Avalos, 31, was sentenced to life in prison without the possibility of parole after admitting that during 2012 and 2015, he strangled five women, including four who were prostitutes.
In court records filed by prosecutors, Avalos explained that he would stalk women, primarily prostitutes, in the middle of the night on the near South Side after he got off work as a dishwasher at a restaurant near downtown .
Acosta claimed that at least 20 other women he tried to attack got away.
"If Johnny is to be believed, then I would expect that there are other women that have been assaulted or that he attempted to assault," Lunan said. "Whether or not he murdered anyone else, we don't know."
Since Avalos was evaluated and determined to be intellectually disabled, prosecutors opted not to seek the death penalty against him, even though he confessed to capital murder charges.

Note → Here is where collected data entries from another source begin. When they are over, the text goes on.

(** [model.User]: the columns but the creation time; the id is the row's key and the
    deletion mark is the table the row is in. *)
Record User : Type := mkUser {
  User_Username : string;
  User_Quota : Z;
  User_UsedQuota : Z;
  User_RequestCount : Z;
  User_Group : string;
  User_Email : string;
  User_StripeCustomer : string;
  User_AffCount : Z;
  User_AffQuota : Z;
  User_AffHistoryQuota : Z;
  User_Password : string;
  User_DisplayName : string;
  User_Role : Z;
  User_Status : Z;
  User_GitHubId : string;
  User_DiscordId : string;
  User_OidcId : string;
  User_WeChatId : string;
  User_TelegramId : string;
  User_LinuxDOId : string;
  User_AccessToken : option string;
  User_AffCode : string;
  User_InviterId : Z;
  User_Setting : string;
  User_Remark : string;
  User_LastLoginAt : Z;
}.
Definition set_User_Username (v : string) (r : User) : User :=
  {| r with User_Username := v |}.
Definition set_User_Quota (v : Z) (r : User) : User :=
  {| r with User_Quota := v |}.
Definition set_User_UsedQuota (v : Z) (r : User) : User :=
  {| r with User_UsedQuota := v |}.
Definition set_User_RequestCount (v : Z) (r : User) : User :=
  {| r with User_RequestCount := v |}.
Definition set_User_Group (v : string) (r : User) : User :=
  {| r with User_Group := v |}.
Definition set_User_Email (v : string) (r : User) : User :=
  {| r with User_Email := v |}.
Definition set_User_StripeCustomer (v : string) (r : User) : User :=
  {| r with User_StripeCustomer := v |}.
Definition set_User_AffCount (v : Z) (r : User) : User :=
  {| r with User_AffCount := v |}.
Definition set_User_AffQuota (v : Z) (r : User) : User :=
  {| r with User_AffQuota := v |}.
Definition set_User_AffHistoryQuota (v : Z) (r : User) : User :=
  {| r with User_AffHistoryQuota := v |}.

(** [model.UserBase], the cached fields; the id is the key. *)
Record UserBase : Type := mkUserBase {
  UserBase_Username : string;
  UserBase_Quota : Z;
  UserBase_Group : string;
  UserBase_Email : string;
  UserBase_Status : Z;
  UserBase_Setting : string;
}.
Definition set_UserBase_Username (v : string) (r : UserBase) : UserBase :=
  {| r with UserBase_Username := v |}.
Definition set_UserBase_Quota (v : Z) (r : UserBase) : UserBase :=
  {| r with UserBase_Quota := v |}.
Definition set_UserBase_Group (v : string) (r : UserBase) : UserBase :=
  {| r with UserBase_Group := v |}.
Definition set_UserBase_Email (v : string) (r : UserBase) : UserBase :=
  {| r with UserBase_Email := v |}.
Definition set_UserBase_Status (v : Z) (r : UserBase) : UserBase :=
  {| r with UserBase_Status := v |}.
Definition set_UserBase_Setting (v : string) (r : UserBase) : UserBase :=
  {| r with UserBase_Setting := v |}.

(** [model.Token]; the deletion mark is the table the row is in. *)
Record Token : Type := mkToken {
  Token_Id : Z;
  Token_UserId : Z;
  Token_Key : string;
  Token_Status : Z;
  Token_AccessedTime : Z;
  Token_ExpiredTime : Z;
  Token_RemainQuota : Z;
  Token_UnlimitedQuota : bool;
  Token_UsedQuota : Z;
  Token_Name : string;
  Token_CreatedTime : Z;
  Token_ModelLimitsEnabled : bool;
  Token_ModelLimits : string;
  Token_AllowIps : option string;
  Token_Group : string;
  Token_CrossGroupRetry : bool;
}.
Definition set_Token_Key (v : string) (r : Token) : Token :=
  {| r with Token_Key := v |}.
Definition set_Token_Status (v : Z) (r : Token) : Token :=
  {| r with Token_Status := v |}.
Definition set_Token_AccessedTime (v : Z) (r : Token) : Token :=
  {| r with Token_AccessedTime := v |}.
Definition set_Token_RemainQuota (v : Z) (r : Token) : Token :=
  {| r with Token_RemainQuota := v |}.
Definition set_Token_UsedQuota (v : Z) (r : Token) : Token :=
  {| r with Token_UsedQuota := v |}.

(** [model.SubscriptionPlan]; the two nullable booleans are options. *)
Record SubscriptionPlan : Type := mkSubscriptionPlan {
  SubscriptionPlan_Id : Z;
  SubscriptionPlan_Title : string;
  SubscriptionPlan_PriceAmount : float64;
  SubscriptionPlan_DurationUnit : string;
  SubscriptionPlan_DurationValue : Z;
  SubscriptionPlan_CustomSeconds : Z;
  SubscriptionPlan_Enabled : bool;
  SubscriptionPlan_AllowBalancePay : option bool;
  SubscriptionPlan_AllowWalletOverflow : option bool;
  SubscriptionPlan_MaxPurchasePerUser : Z;
  SubscriptionPlan_UpgradeGroup : string;
  SubscriptionPlan_DowngradeGroup : string;
  SubscriptionPlan_TotalAmount : Z;
  SubscriptionPlan_QuotaResetPeriod : string;
  SubscriptionPlan_QuotaResetCustomSeconds : Z;
}.
Definition set_SubscriptionPlan_AllowBalancePay (v : option bool) (r : SubscriptionPlan) : SubscriptionPlan :=
  mkSubscriptionPlan (SubscriptionPlan_Id r) (SubscriptionPlan_Title r)
    (SubscriptionPlan_PriceAmount r) (SubscriptionPlan_DurationUnit r)
    (SubscriptionPlan_DurationValue r) (SubscriptionPlan_CustomSeconds r)
    (SubscriptionPlan_Enabled r) v (SubscriptionPlan_AllowWalletOverflow r)
    (SubscriptionPlan_MaxPurchasePerUser r) (SubscriptionPlan_UpgradeGroup r)
    (SubscriptionPlan_DowngradeGroup r) (SubscriptionPlan_TotalAmount r)
    (SubscriptionPlan_QuotaResetPeriod r)
    (SubscriptionPlan_QuotaResetCustomSeconds r).
Definition set_SubscriptionPlan_AllowWalletOverflow (v : option bool) (r : SubscriptionPlan) : SubscriptionPlan :=
  mkSubscriptionPlan (SubscriptionPlan_Id r) (SubscriptionPlan_Title r)
    (SubscriptionPlan_PriceAmount r) (SubscriptionPlan_DurationUnit r)
    (SubscriptionPlan_DurationValue r) (SubscriptionPlan_CustomSeconds r)
    (SubscriptionPlan_Enabled r) (SubscriptionPlan_AllowBalancePay r) v
    (SubscriptionPlan_MaxPurchasePerUser r) (SubscriptionPlan_UpgradeGroup r)
    (SubscriptionPlan_DowngradeGroup r) (SubscriptionPlan_TotalAmount r)
    (SubscriptionPlan_QuotaResetPeriod r)
    (SubscriptionPlan_QuotaResetCustomSeconds r).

Lunan explained that the definition of intellectually disabled is determined by state law and begins with an IQ examination, with 70 or below as a starting point.
"We look at the IQ and then combine that with looking at what other adaptive deficits have been demonstrated," he said.
Other considerations include cognitive reasoning and judgment abilities.
Given Avalos' intellectual status, to execute him would violate his Eighth Amendment rights that guarantee protection from cruel and unusual punishment, Lunan said.